About this task:
Start at the line below containing "intros [= <- _ <- _]; auto." and stop at the line containing "induction deliveries as". Repeat every line of that stretch exactly, and nothing outside it.

Record extracts:
(** One call of [on_event], whatever the sink and the checkpoints do. *)
Lemma drainer_on_event_any (now : Z) (event : option EventData)
      (x x' : Consumer.Session) (d d' : Consumer.EventHubDrainer) (w w' : World)
      (r : result unit) :
  Consumer.on_event now event (x, (d, w)) = (r, (x', (d', w'))) ->
  r = Ok tt
  /\ Consumer.oci_sender d' = Consumer.oci_sender d
  /\ Consumer.max_batch_bytes d' = Consumer.max_batch_bytes d
  /\ Consumer.max_batch_count d' = Consumer.max_batch_count d
  /\ Consumer.messages_processed d'
     = Consumer.messages_processed d + len (text_of event).
Proof.
  assert (Hidle : forall x0, (Ok tt, (x0, (d, w))) = (r, (x', (d', w'))) ->
             r = Ok tt
             /\ Consumer.oci_sender d' = Consumer.oci_sender d
             /\ Consumer.max_batch_bytes d' = Consumer.max_batch_bytes d
             /\ Consumer.max_batch_count d' = Consumer.max_batch_count d
             /\ Consumer.messages_processed d'
                = Consumer.messages_processed d + len (@nil str)).
  { intros x0 [= <- _ <- _]. change (len (@nil str)) with 0.
    repeat split; try reflexivity. lia. }
  destruct event as [event|]; [|apply Hidle].
  rewrite drainer_on_event_run. cbn [text_of].
  destruct (body_as_str event) as [body|e]; [|apply Hidle].
  destruct (Consumer._flush_if_needed false
              (Consumer.append_buffer body (Consumer.add_processed d), w))
    as [r1 [d1 w1]] eqn:Hflush.
  destruct (drainer_flush_keeps_settings _ _ _ _ _ _ Hflush) as (Hs & Hb & Hc & Hp).
  cbn [Consumer.append_buffer Consumer.add_processed Consumer.oci_sender
         Consumer.max_batch_bytes Consumer.max_batch_count Consumer.messages_processed]
    in Hs, Hb, Hc, Hp.
  change (len [body]) with 1.
  destruct r1 as [[]|e];
    [destruct (fst (checkpoint event (Consumer.partition_context x))) as [[]|e]|];
    intros [= <- _ <- _]; auto.
Qed.


(** The loop of [receive], whatever the sink and the checkpoints do. *)
Lemma drainer_receive_loop_any (deliveries : list (Z * option EventData)) :
  forall (x x' : Consumer.Session) (d d' : Consumer.EventHubDrainer) (w w' : World)
         (r : result unit),
    St.for_each (fun _ dl => Consumer.on_event (fst dl) (snd dl)) deliveries tt (x, (d, w))
    = (r, (x', (d', w'))) ->
    r = Ok tt
    /\ Consumer.oci_sender d' = Consumer.oci_sender d
    /\ Consumer.max_batch_bytes d' = Consumer.max_batch_bytes d
    /\ Consumer.max_batch_count d' = Consumer.max_batch_count d
    /\ Consumer.messages_processed d'
       = Consumer.messages_processed d + len (texts deliveries).
Proof.
  induction deliveries as [|dl deliveries IH]; intros x x' d d' w w' r Hrun.
  { cbn in Hrun. injection Hrun as <- _ <- _. change (len (texts [])) with 0.
    repeat split; try reflexivity. lia. }
  cbn [St.for_each] in Hrun. unfold St.bind in Hrun.
  destruct (Consumer.on_event (fst dl) (snd dl) (x, (d, w))) as [r1 [x1 [d1 w1]]] eqn:Hstep.
  destruct (drainer_on_event_any _ _ _ _ _ _ _ _ _ Hstep) as (-> & Hs1 & Hb1 & Hc1 & Hp1).
  destruct (IH _ _ _ _ _ _ _ Hrun) as (-> & Hs & Hb & Hc & Hp).
  split; [reflexivity|]. split; [congruence|]. split; [congruence|]. split; [congruence|].
  unfold texts. cbn [flat_map]. rewrite len_app. fold (texts deliveries). lia.
Qed.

Task result:
    intros [= <- _ <- _]; auto.
Qed.


(** The loop of [receive], whatever the sink and the checkpoints do. *)
Lemma drainer_receive_loop_any (deliveries : list (Z * option EventData)) :
  forall (x x' : Consumer.Session) (d d' : Consumer.EventHubDrainer) (w w' : World)
         (r : result unit),
    St.for_each (fun _ dl => Consumer.on_event (fst dl) (snd dl)) deliveries tt (x, (d, w))
    = (r, (x', (d', w'))) ->
    r = Ok tt
    /\ Consumer.oci_sender d' = Consumer.oci_sender d
    /\ Consumer.max_batch_bytes d' = Consumer.max_batch_bytes d
    /\ Consumer.max_batch_count d' = Consumer.max_batch_count d
    /\ Consumer.messages_processed d'
       = Consumer.messages_processed d + len (texts deliveries).
Proof.
  induction deliveries as [|dl deliveries IH]; intros x x' d d' w w' r Hrun.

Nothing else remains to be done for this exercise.